There are certain states which are already running their own TB programmes. Will DBT apply to those schemes too?
We have developed the mechanism. Some trials and pilot projects have already been conducted. If we link beneficiaries’ Aadhaar with Nikshay, patients can be very well identified. There will be no duplication of services. The centre is just proposing to give Rs 500 per patient per month under the strategic plan to compensate wage loss and give nutritional food support. We can give medicine but we cannot ensure their nutrition. That is not the doctor’s or health ministry’s task. Therefore, we are even thinking of linking the scheme with PDS [public distribution system]. We are also looking at other platforms like anganwadis to help TB patients in getting nutritional food. TB is not just a health problem but also a social problem. If we really want to eliminate TB we need inter-sectoral coordination.
What happens if a TB patient with the Aadhaar card is not registered in Nikshay? Is there any mechanism to check that no TB patient is left out in this process?
Once a case is registered with Nikshay, it means the government is notified about the patient. It is the responsibility of our district level officer or private clinic/hospital to ensure that details of all TB patients are fed properly in Nikshay. In government hospitals the list is with the district officer and they are already notifying to Nikshay. Today, 70 lakh cases are on the portal. We are also doing active case finding and notifying them. It is an important aspect because only then we can take proper actions. After notification, the next step is verification. From public hospitals there is 95 percent reporting.
As for private hospitals, there are complaints of under-reporting.
Since ages we have been asking private hospitals for proper notification of TB patients. They should directly feed the data on Nikshay or can provide the information to the nodal officer. The private sector is the main pillar of the strategic plan. Without its support we cannot control or eliminate TB. Only 15 percent cases are reported by the private sector and about 60 percent patients are going to them. We want to reduce this gap. But we know the progress will be slow. In 2014-15 only one to two percent cases were reported by private hospitals; now the number has reached 15 percent. During the last three-four years we have done various pilots in Mumbai and Mehsana [Gujarat]. We have developed a strategy to give free TB diagnostics and drugs to the private sector. Through this they can align with the government programme.

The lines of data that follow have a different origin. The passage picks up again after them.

Arguments rng (a b)%_string.
Arguments oneof s%_string.

(* ===================================================================== *)
(** * [re_pattern]: the pattern table of the date roles                    *)
(* ===================================================================== *)

(** [BIRTHDAY = 生(年月日){e<3}] *)
Definition BIRTHDAY : re := Seq (chr (ch "生")) (Fuzzy (U "年月日") 3).

(** [VALID_FROM]: a fuzzy constraint without parentheses binds to the last
    character only. *)
Definition VALID_FROM : list re :=
  [ seqs [One (oneof "発有"); lit (U "効期"); Fuzzy (U "日") 2];
    seqs [One (oneof "発有"); lit (U "効開"); Fuzzy (U "始") 2];
    seqs [One (oneof "発有"); lit (U "効年月"); Fuzzy (U "日") 2];
    seqs [lit (U "適用開"); Fuzzy (U "始") 2];
    seqs [lit (U "適用開始年月"); Fuzzy (U "日") 3] ].

(** [UNTIL_FIX = (迄)(有効){e<2}] *)
Definition UNTIL_FIX : re := Seq (Grp 1 (chr (ch "迄"))) (Fuzzy (U "有効") 2).

Definition VALID_UNTIL : list re :=
  [ seqs [chr (ch "有"); Fuzzy (U "効期限") 2];
    seqs [lit (U "喪失予定"); Fuzzy (U "日") 2];
    seqs [lit (U "有効終"); Fuzzy (U "了") 2] ].

(** [KOFU_FIX = [交茭].?[付苻]] *)
Definition KOFU_FIX : re := seqs [One (oneof "交茭"); opt Any; One (oneof "付苻")].

(** [KOFU]: the last two string literals of the source list are adjacent
    without a comma, so Python joins them into the single pattern
    [^付年月交年月]. *)
Definition KOFU : list re :=
  [ seqs [lit (U "交付"); Fuzzy (U "年") 2];
    seqs [lit (U "発行"); Fuzzy (U "年") 2];
    seqs [Grp 1 (Alt (seqs [chr (ch "交"); opt (Of [INonDigit])])
                     (seqs [One (Of [IDigit]); opt (Of [INonDigit]);
                            chr (ch "付")]));
          Eol];
    seqs [Bol; lit (U "付年月交年月")] ].

(** [PERCENT = \d割] *)
Definition PERCENT : re := seqs [One (Of [IDigit]); chr (ch "割")].

(** [LAST_DAY = [末未][日目]] *)
Definition LAST_DAY : re := seqs [One (oneof "末未"); One (oneof "日目")].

How is the health ministry trying to bring private players on board?
If we are giving free drugs to the hospital, we want them to notify new patients to us. Currently, we are just convincing the doctor to notify us for the interest of the nation. It will take time. If they don’t, strict laws should be made that ensure mandate notification and punitive action against defaulters. Only after penalties are imposed in one or two cases can we expect changes. We are trying to convince them and sensitising them about treatment protocols through IMA and other interface agencies.
In the strategy plan we are looking at developing some interface agencies between the government, community and private sector. They will help ensure that already notified patient should get free drugs and diagnostics.
The Bhore committee report of 1946 outlined two major fronts on which TB needs to be fought – the socio-economic domain of Indian life and direct attack on the disease through medicines. Where do we stand now?
We have factored in all this in the strategic plan. A concerted effort is required from everyone. It is not the sole responsibility of the government. The government can act as an enabler, create an environment. In the SDG Goals 2030 health is just a small part. There are bigger goals like hunger, food, agriculture, gender and education which will have an impact on overall health. TB is driven by poverty. With growth and development, TB will decline. It was once rampant in Europe but as its economy improved, the incidence came down.